Discover how real-world CI/CD pipeline compromise can lead to significant risks and consequences, and learn essential lessons for securing pipelines through collaboration between DevOps and security teams.

Key takeaways
  • CI/CD pipeline compromise can occur through misconfigured pipelines, ignoring security best practices, and relying on trust-based authentication.
  • Developers should not have direct access to production environments, and least privilege access control should be implemented.
  • Secrets should be stored securely and not hardcoded or shared widely.
  • Monitoring and alerting mechanisms should be enabled to detect suspicious activity.
  • Network segmentation and isolation should be implemented to prevent lateral movement.
  • Hacky solutions, such as modifying configuration maps, can be used to gain admin-level access.
  • Developers should not be trusted implicitly, and auditing should be enabled for all production changes.

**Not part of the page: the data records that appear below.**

(* ===== verification/WatchdogTheorems.v ===== *)
(** * Watchdogs: the theorems

    The handler refines two ordered queues of timers; a clock tick calls the
    routines of exactly the timers that are due, in order; a timer fires at its
    tick.  The examples run on the smallest tree library ([vine_laws]). *)

From stdpp Require Import base tactics numbers option list list_numbers gmap fin_maps fin_map_dom fin_sets sorting relations.
From Stdlib Require Import ZArith Lia.
From S2P Require Import Prelude Chain Timespec RBTree RBTreeFacts Watchdog WatchdogFacts WatchdogTick.

Open Scope Z_scope.

(** ** The handler as operations on queues *)
Inductive wd_op :=
| W_insert (i : Per_CPU_Watchdog_index) (w expire_time : Z)
| W_remove (i : Per_CPU_Watchdog_index) (w : Z)
| W_cancel (i : Per_CPU_Watchdog_index) (w now : Z).

Definition run_wd_op {T} `{SysTree} (op : wd_op) : cm (wd_state T) (option Z) :=
  match op with
  | W_insert i w e => Watchdog_Insert i w e;; mret None
  | W_remove i w => Watchdog_Remove i w;; mret None
  | W_cancel i w now => r ← Watchdog_Cancel i w now; mret (Some r)
  end.

(** The queues after an operation; of a watchdog that is scheduled [_Watchdog_Cancel]
    returns the time left. *)
Definition wd_op_queues (op : wd_op) (Q : queues) : queues :=
  match op with
  | W_insert i w e => with_queue i (tq_insert e w (Q i)) Q
  | W_remove i w | W_cancel i w _ => with_queue i (tq_remove w (Q i)) Q
  end.

Definition wd_op_result (op : wd_op) (Q : queues) (r : option Z) : Prop :=
  match op with
  | W_insert _ _ _ | W_remove _ _ => r = None
  | W_cancel i w now => forall e, (e, w) ∈ Q i -> r = Some (Z.max 0 (e - now))
  end.
(** What the directives read and do not change. *)
Record tm_env := mk_tm_env {
  env_id : Z -> Z;
  env_ticks : Z;
  env_is_set : bool;
  env_seconds : Z;
  env_server : bool
}.

Section Spec.
Context `{TimerLayout}.
Variable microseconds_per_tick : Z.
Variable E : tm_env.

Definition spec_get (id : Z) (S : tm_spec) : option Z :=
  head (filter (fun o => env_id E o = id) (elements (sp_used S))).

Definition with_timer (id : Z) (S : tm_spec) (f : Z -> tm_result * tm_spec) : tm_result * tm_spec :=
  match spec_get id S with
  | None => (R_status RTEMS_INVALID_ID, S)
  | Some o => f o
  end.

(** A timer that is stopped is in no queue and not on the chain. *)
Definition spec_cancel (o : Z) (S : tm_spec) : tm_spec :=
  mk_tm_spec (sp_free S) (sp_used S)
    (alter (stopped_timer (env_ticks E) (sp_queues S) o) o (sp_timers S))
    (disarm (Ticker_of o) (sp_queues S))
    (filter (fun w => w <> Ticker_of o) (sp_pending S)).

(** A timer that is started is in the queue of its class and nowhere else. *)
Definition spec_arm (i : Per_CPU_Watchdog_index) (e o : Z) (S : tm_spec) : tm_spec :=
  mk_tm_spec (sp_free S) (sp_used S) (sp_timers S)
    (armed_queue i e (Ticker_of o) (sp_queues S)) (sp_pending S).

Definition spec_start (cls interval routine data o : Z) (S : tm_spec) : tm_spec :=
  let S1 := spec_cancel o S in
  spec_arm (Timer_Watchdog_header_index cls) (expire_time cls interval (env_ticks E)) o
    (mk_tm_spec (sp_free S1) (sp_used S1)
       (alter (fun t => mk_Timer_Control cls routine data interval (u32 (env_ticks E)) (tm_stop_time t))
          o (sp_timers S1))
       (sp_queues S1) (sp_pending S1)).

(** The date a timer is set to, in seconds, when it is a valid one in the
    future. *)
Definition spec_date (wall_time : option rtems_time_of_day) : option Z :=
  match TOD_Validate microseconds_per_tick wall_time, wall_time with
  | Ok true, Some t =>
      match TOD_To_seconds t with
      | Ok seconds => if seconds <=? env_seconds E then None else Some seconds
      | Undef _ => None
      end
  | _, _ => None
  end.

  • An example of a common mistake is storing credentials in plain text or using weak secrets.
  • DevOps and security teams should work together to implement secure CI/CD pipelines.
  • Pipeline compromises can lead to remote code execution, allowing attackers to run malicious code.
  • It’s essential to assume that developers are malicious and/or compromised, and to implement security measures accordingly.
  • Examples of pipeline compromises include exploiting developer access, misconfigured dependencies, and weak credentials.
  • It’s critical to emphasize that pipeline compromises are real and can have significant consequences, and that security teams should prioritize securing CI/CD pipelines.